The social use of e-mail is one that often causes problems within the workplace, inappropriate pictures and jokes use to be shared quite frequently when e-mail was introduced into organisations. I would often ask people not to include me in their distribution lists for those viral jokes and memes. Of course what is interesting is how most of that traffic has already left e-mail and moved to social media on tools such as Facebook and Twitter. I do think this demonstrates how we can move a behaviour from one kind of tool to another.
The use of the all staff e-mail is one that appears to cause a lot of bother across organisations. One of the first things that often happens with e-mail is people complaining they get too much e-mail and so the decision is taken to stop people sending all-staff e-mails and the move towards online notice boards on the intranet. People then complain they can’t send all staff e-mails, as they say people won’t read online notice boards. I love the assumption that people won’t read online boards or messages on the intranet, but will read the countless all staff e-mails they get.
Part of the issue is that everyone believes that their e-mails are important and need to be sent to all staff. Importance is being determined by their priorities, not necessarily institutional priorities. We know one person’s important critical e-mail is another person’s spam cluttering up their inbox.
Moving these e-mails to other tools, usually pages on the intranet is often seen as a way of solving the all staff e-mail issue, but the complaints that nobody reads these, isn’t the real issue, if no one reads them, did they need to be sent?
I do think a solution such as Yammer or mailing list tools such as Jiscmail actually do solve the issue. What they do is give people a choice, if they want to receive notifications as e-mail they can, if they don’t, they can choose not to.
As we move to a culture, which is mobile first, what is also possible with tools such as Yammer is they are mobile friendly, so if you install the Yammer app you can choose to have notifications on your phone and not through e-mail. Other tools such as Basecamp, Google Docs, Jira have similar functionality.
Over in the US, many start ups are using different tools for conversations, communication and collaboration. What is interesting is hearing how e-mail isn’t becoming less important to these organisations, but actually becoming more useful and more focussed.
I find myself engaging less with email as we start to use a more diverse set of tools. I am using tools such as Slack, Jira, Basecamp, Confluence, Skype (and Skype for Business) and Yammer. A lot of internal conversations and other things people use to use e-mail for, have moved to these new tools. To a lesser extent, the same has happened for some external conversations. For many of these external conversations, Twitter and Google+ seem to have replaced some e-mail discussions and conversations.

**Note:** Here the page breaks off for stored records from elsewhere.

Section StoredObject.
Context {R : Type} `{!JobCredentialsClient R} `{!IdParser}.
Context (stored : R -> CredentialId.t -> option JobCredential).
Context `{!LawfulStore stored}.

(** X10: over a lawful store, after a Create that succeeded the service
    holds, under the constructed identifier, a credential with the
    supplied username and the effective password (the write-only value
    unless it is null, the plain [password] otherwise). *)
Theorem Create_stores_credential (w w' : World R) (jaId : JobAgentId.t)
    (woPassword : cty.Value) :
  resourceMsSqlJobCredentialCreate w = (Ok tt, w') ->
  ParseJobAgentID (d_GetString (data w) "job_agent_id") = Ok jaId ->
  pluginsdk_GetWriteOnly (data w) "password_wo" cty.String = Ok woPassword ->
  let id := jobCredentialId jaId (data w) in
  stored (remote w') id =
    Some {| Id := None;
            Name := Some (CredentialId.CredentialName id);
            Properties :=
              Some {| Password := if cty.IsNull woPassword
                                  then d_GetString (data w) "password"
                                  else cty.AsString woPassword;
                      Username := d_GetString (data w) "username" |};
            Type_ := None |}.
Proof.
  intros HC Hp Hwo id. revert HC. unfold_ops_but_Read; cbn. rewrite Hp; cbn.
  fold (jobCredentialId jaId (data w)). fold id.
  destruct (client_Get id (remote w)) as [[existing err] r]; cbn.
  destruct (WasNotFound _), err as [cause|]; cbn; try done.
  all: rewrite Hwo; cbn.
  all: destruct (client_CreateOrUpdate _ _ _) as [[e|] r2] eqn:Hsend; cbn;
    [done |].
  all: intros Hread; rewrite (Read_stored stored _ _ _ Hread); cbn.
  all: rewrite (CreateOrUpdate_upserts _ _ _ _ Hsend), decide_True by done.
  all: by destruct (cty.IsNull woPassword).
Qed.
Lemma Split_at_EOF_emits_witness :
  exists tok, Split (bytes "<a") true = Returns (Result (len tok) (Some tok) None) /\
              tok <> [].
Proof. apply Split_at_EOF_emits. discriminate. Defined.

(** ** Models of [bytes.HasPrefix], [bytes.Index] and [bytes.IndexByte] *)

Lemma HasPrefix_nil (s : list byte) : HasPrefix s [] = true.
Proof. by destruct s. Qed.

Lemma HasPrefix_app (pre rest : list byte) : HasPrefix (pre ++ rest) pre = true.
Proof.
  induction pre as [|p pre IH]; [apply HasPrefix_nil|].
  cbn [app HasPrefix]. by rewrite Ascii.eqb_refl, IH.
Qed.

Lemma HasPrefix_inv (s pre : list byte) :
  HasPrefix s pre = true -> exists rest, s = pre ++ rest.
Proof.
  revert s. induction pre as [|p pre IH]; intros s H; [by exists s|].
  destruct s as [|b s]; [discriminate|]. cbn [HasPrefix] in H.
  apply andb_true_iff in H as [Hb H]. apply Ascii.eqb_eq in Hb as ->.
  destruct (IH s H) as [rest ->]. by exists rest.
Qed.

Lemma HasPrefix_more (s pre more : list byte) :
  len pre <= len s -> HasPrefix (s ++ more) pre = HasPrefix s pre.
Proof.
  revert s. induction pre as [|p pre IH]; intros s H; [by rewrite !HasPrefix_nil|].
  destruct s as [|b s].
  - rewrite len_cons in H. change (len []) with 0 in H. pose proof (len_nonneg pre). lia.
  - cbn [app HasPrefix]. rewrite IH; [done|]. rewrite !len_cons in H. lia.
Qed.

Lemma Index_cons (b : byte) (s sep : list byte) :
  Index (b :: s) sep =
    if HasPrefix (b :: s) sep then 0
    else if Index s sep =? -1 then -1 else Index s sep + 1.
Proof. reflexivity. Qed.
(** The [for] loop over [args]: [-p] takes the next argument with it. *)
Fixpoint parse_loop (args : list string) (c : Cli) : CliStop + Cli :=
  match args with
  | [] => inr c
  | arg :: rest =>
      if String.eqb arg "-h" || String.eqb arg "--help" then inl StopHelp
      else if String.eqb arg "-p" || String.eqb arg "--port" then
        match rest with
        | val :: rest' =>
            if JS.is_empty val || isNaN_Number val then inl StopInvalidPort
            else parse_loop rest'
                   {| cli_port := Some val; cli_filePath := c.(cli_filePath);
                      cli_debug := c.(cli_debug); cli_autoTunnel := c.(cli_autoTunnel) |}
        | [] => inl StopInvalidPort
        end
      else if String.eqb arg "-d" || String.eqb arg "--debug" then
        parse_loop rest
          {| cli_port := c.(cli_port); cli_filePath := c.(cli_filePath);
             cli_debug := true; cli_autoTunnel := c.(cli_autoTunnel) |}
      else if String.eqb arg "-t" || String.eqb arg "--tunnel" then
        parse_loop rest
          {| cli_port := c.(cli_port); cli_filePath := c.(cli_filePath);
             cli_debug := c.(cli_debug); cli_autoTunnel := true |}
      else if String.eqb arg "-v" || String.eqb arg "---version" then inl StopVersion
      else
        parse_loop rest
          {| cli_port := c.(cli_port); cli_filePath := arg;
             cli_debug := c.(cli_debug); cli_autoTunnel := c.(cli_autoTunnel) |}
  end.

(** The arguments as a whole: none at all is an error of its own. *)
Definition parse_args (args : list string) : CliStop + Cli :=
  match args with
  | [] => inl StopUsage
  | _ :: _ => parse_loop args cli_initial
  end.

End CommandLine.

(** ** Tunnel onboarding: [setupCloudFlareTunnel] and what it calls *)

(** [s.toLowerCase()] on bytes: the letters A to Z. *)
Definition lower_char (c : ascii) : ascii :=
  let n := nat_of_ascii c in
  if (65 <=? n)%nat && (n <=? 90)%nat then ascii_of_nat (n + 32) else c.

Fixpoint toLowerCase (s : string) : string :=
  match s with
  | EmptyString => EmptyString
  | String c s' => String (lower_char c) (toLowerCase s')
  end.

(** [s.startsWith(lit)] *)
Definition startsWith (s lit : string) : bool :=
  match strip_prefix lit s with
  | Some _ => true
  | None => false
  end.

(** [askCloudFlareTunnel], on the line the user typed. *)
Definition askCloudFlareTunnel (answer : string) : bool :=
  startsWith (toLowerCase answer) "y".

(** How the probe [cloudflared --version] ended. *)
Inductive Probe :=
| ProbeThrows
| ProbeExited (exitCode : Z).

Definition checkCloudFlaredInstalled (p : Probe) : bool :=
  match p with
  | ProbeExited exitCode => Z.eqb exitCode 0
  | ProbeThrows => false
  end.

(** Where [setupCloudFlareTunnel] ends: the hint about port forwarding; the
    install instructions and [process.exit(1)]; still waiting for the tunnel;
    no URL, nothing more printed; or the share link printed and the QR code
    drawn for [qr]. *)
Inductive SetupOutcome :=
| Declined
| NotInstalled
| Awaiting
| NoTunnel
| Shared (link qr : string).

(** [answer] is read only when [autoTunnel] is off; [probe], [spawn_ok] and
    [events] are what the two subprocesses do. *)
Definition setupCloudFlareTunnel
    (urlPath : string) (autoTunnel : bool)
    (answer : string) (probe : Probe) (spawn_ok : bool) (events : list Event)
    : SetupOutcome :=
  let wantsTunnel := if autoTunnel then true else askCloudFlareTunnel answer in
  if negb wantsTunnel then Declined
  else if negb (checkCloudFlaredInstalled probe) then NotInstalled
  else
    match (runCloudFlaredTunnel spawn_ok events).(promise) with
    | None => Awaiting
    | Some None => NoTunnel
    | Some (Some tunnelUrl) =>
        if JS.is_empty tunnelUrl then NoTunnel
        else Shared (tunnelUrl +:+ "/" +:+ urlPath) tunnelUrl
    end.

(** ** More vocabulary *)

(** What the loop takes an argument for. *)
Inductive ArgKind := KHelp | KPort | KDebug | KTunnel | KVersion | KPath.

Definition classify (arg : string) : ArgKind :=
  if String.eqb arg "-h" || String.eqb arg "--help" then KHelp
  else if String.eqb arg "-p" || String.eqb arg "--port" then KPort
  else if String.eqb arg "-d" || String.eqb arg "--debug" then KDebug
  else if String.eqb arg "-t" || String.eqb arg "--tunnel" then KTunnel
  else if String.eqb arg "-v" || String.eqb arg "---version" then KVersion
  else KPath.

(** The two switches, [--debug] and [--tunnel]. *)
Definition is_switch (arg : string) : bool :=
  match classify arg with
  | KDebug | KTunnel => true
  | _ => false
  end.

Definition is_path_arg (arg : string) : bool :=
  match classify arg with
  | KPath => true
  | _ => false
  end.


Definition other_stream (from : Stream) : Stream :=
  match from with
  | Stdout => Stderr
  | Stderr => Stdout
  end.

(** A stand-in for the number grammar where a statement needs one to be
    exercised: the strings of decimal digits are the numbers. *)
Definition is_decimal_digit (c : ascii) : bool :=
  let n := nat_of_ascii c in (48 <=? n)%nat && (n <=? 57)%nat.

Definition sample_isNaN (val : string) : bool :=
  negb (all_chars is_decimal_digit val).

Definition sample_dir : string := "/home/ann/photos".

Definition sample_fs_with_dir : gmap string Node :=
  {[ sample_dir := Directory 4096 ]}.

(** * Properties *)

(** ** Strings *)

Lemma append_assoc (s1 s2 s3 : string) : (s1 +:+ s2) +:+ s3 = s1 +:+ (s2 +:+ s3).
Proof. induction s1 as [|c s1 IH]; simpl; [reflexivity | now rewrite IH]. Qed.

Lemma append_nil_r (s : string) : s +:+ EmptyString = s.
Proof. induction s as [|c s IH]; simpl; [reflexivity | now rewrite IH]. Qed.

Lemma length_append (s1 s2 : string) :
  String.length (s1 +:+ s2) = (String.length s1 + String.length s2)%nat.
Proof. induction s1 as [|c s1 IH]; simpl; [reflexivity | now rewrite IH]. Qed.

Lemma contains_middle (pre needle post : string) :
  contains needle (pre +:+ needle +:+ post).
Proof. now exists pre, post. Qed.

Lemma contains_append_l (needle pre hay : string) :
  contains needle hay -> contains needle (pre +:+ hay).
Proof.
  intros (a & b & ->). exists (pre +:+ a), b. now rewrite append_assoc.
Qed.

Lemma contains_append_r (needle hay post : string) :
  contains needle hay -> contains needle (hay +:+ post).
Proof.
  intros (a & b & ->). exists a, (b +:+ post). now rewrite !append_assoc.
Qed.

But, I hear you calling, how much you like e-mail! As mentioned, one feature of all these tools is the functionality to add notification by e-mail. You can get notifications for every action if you really want, or a daily digest. My default is to have no notifications and ensure that checking of the tools is part of my daily schedule rather than waiting for an e-mail notification. With many other tools you can opt in and opt out.
New tools aren’t necessarily killing off e-mail, but what they can do, is kill off a culture that has a dependency on e-mail. A culture that is less dependent on e-mail is one which is often more organised and one where more gets done and is more effective. So where do you stand on e-mail, a necessary evil, or are you embracing the new tools which are out there?
One thought on “Just checking the e-mail…”
I am in complete agreement but in a position that though I’d like to move to something better my colleagues do not wish to follow. I need a killer task that will model new, more affective, ways of collaborating. Any advice on that?